Is the halo of "domestic Viagra" fading? Baiyunshan (白云山) Jin'ge (金戈) sales fall by nearly 8 million tablets as two‑year decline continues
Sharp drop after a decade of dominance
Baiyunshan (白云山)’s flagship erectile dysfunction pill Jin'ge (金戈) sold about 79.87 million tablets in 2025, roughly 8 million fewer than the previous year and marking a second consecutive annual decline, it has been reported that. That is a long fall from its 2023 peak—when Jin'ge cleared 100 million tablets and delivered 12.90亿元 in revenue—making this one of the clearest signs that the domestic generics bonanza is cooling. Once celebrated as the homegrown price disruptor that overturned foreign incumbents, Jin'ge now faces “middle‑age” market pressures.

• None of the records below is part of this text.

(* ===== verification/VaultError.v ===== *)
(** [vault-core/src/error.rs]: the error type and its FFI error codes.

    The payload of a variant is the message; where the source formats values
    into it, the model keeps the format string. *)

From S2P Require Import Prelude Bytes.

Inductive VaultError : Type :=
  | Chunking (m : string)
  | Encryption (m : string)
  | Decryption (m : string)
  | Key (m : string)
  | Storage (m : string)
  | Network (m : string)
  | Config (m : string)
  | Io (m : string)
  | InvalidArgument (m : string)
  | NotSupported (m : string)
  | Internal (m : string).

#[export] Instance VaultError_eq_dec : EqDecision VaultError.
Proof. solve_decision. Defined.

Definition VaultResult (A : Type) : Type := result VaultError A.

Definition to_error_code (e : VaultError) : Z :=
  match e with
  | Chunking _ => 1
  | Encryption _ => 2
  | Decryption _ => 3
  | Key _ => 4
  | Storage _ => 5
  | Network _ => 6
  | Config _ => 7
  | Io _ => 8
  | InvalidArgument _ => 9
  | NotSupported _ => 10
  | Internal _ => 99
  end.

Definition from_error_code (code : Z) (message : string) : VaultError :=
  match code with
  | 1 => Chunking message
  | 2 => Encryption message
  | 3 => Decryption message
  | 4 => Key message
  | 5 => Storage message
  | 6 => Network message
  | 7 => Config message
  | 8 => Io message
  | 9 => InvalidArgument message
  | 10 => NotSupported message
  | _ => Internal message
  end.

(** [Display] *)
Definition to_string (e : VaultError) : string :=
  match e with
  | Chunking m => "Chunking error: " +:+ m
  | Encryption m => "Encryption error: " +:+ m
  | Decryption m => "Decryption error: " +:+ m
  | Key m => "Key error: " +:+ m
  | Storage m => "Storage error: " +:+ m
  | Network m => "Network error: " +:+ m
  | Config m => "Configuration error: " +:+ m
  | Io m => "I/O error: " +:+ m
  | InvalidArgument m => "Invalid argument: " +:+ m
  | NotSupported m => "Not supported: " +:+ m
  | Internal m => "Internal error: " +:+ m
  end.

(** The message a variant carries. *)
Definition error_message (e : VaultError) : string :=
  match e with
  | Chunking m | Encryption m | Decryption m | Key m | Storage m | Network m
  | Config m | Io m | InvalidArgument m | NotSupported m | Internal m => m
  end.

Lemma from_to_error_code e : from_error_code (to_error_code e) (error_message e) = e.
Proof. by destruct e. Qed.

Lemma to_error_code_nonzero e : to_error_code e <> 0.
Proof. by destruct e. Qed.

Lemma to_from_error_code code m :
  1 <= code <= 10 -> to_error_code (from_error_code code m) = code.
Proof.
  intros. assert (code ∈ [1;2;3;4;5;6;7;8;9;10]) as Hin.
  { rewrite !elem_of_cons. lia. }
  repeat (apply elem_of_cons in Hin as [->|Hin]; [done|]). by apply elem_of_nil in Hin.
Qed.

Price wars, policy and a shifting channel mix
The reasons are familiar to anyone watching China’s pharmaceutical market. Centralized procurement (国家药品集采) and a flood of generic approvals have driven prices toward the floor: by 2025 nearly 50 firms had approvals for sildenafil generics and more than 70 for tadalafil, and collective bidding has produced single‑digit prices—Qilu’s sildenafil bid in 2020 was reported at RMB 2.08 per pill, a 92% cut. Hospital demand has collapsed for many established brands; meanwhile sales have migrated to retail pharmacies and e‑commerce, where discounts and new low‑price entrants compress margins. Jin'ge’s once‑stellar ~90% gross margin and market share have been eroded by volume and price decline.
What comes next?
Players are trying to pivot. Firms are experimenting with new formulations—oral‑disintegrating tablets, dissolvable films and suspensions—to recover convenience and privacy advantages in the retail channel. At the same time, Chinese innovators are pushing first‑in‑class or differentiated PDE5 inhibitors: two domestically developed ED drugs were approved in July 2025, reportedly aiming to compete on side‑effect profiles and selectivity rather than price. Foreign originators have also retrenched or divested China rights in recent years, reflecting a broader geopolitical and commercial recalibration that reshapes who competes in what channels. So can Jin'ge reclaim its halo? Or will the market rewrite itself around novel formulations and next‑generation domestic drugs rather than the old blue pill? The answer will depend on whether manufacturers can find clinical or patient‑experience differentiation beyond the price battleground.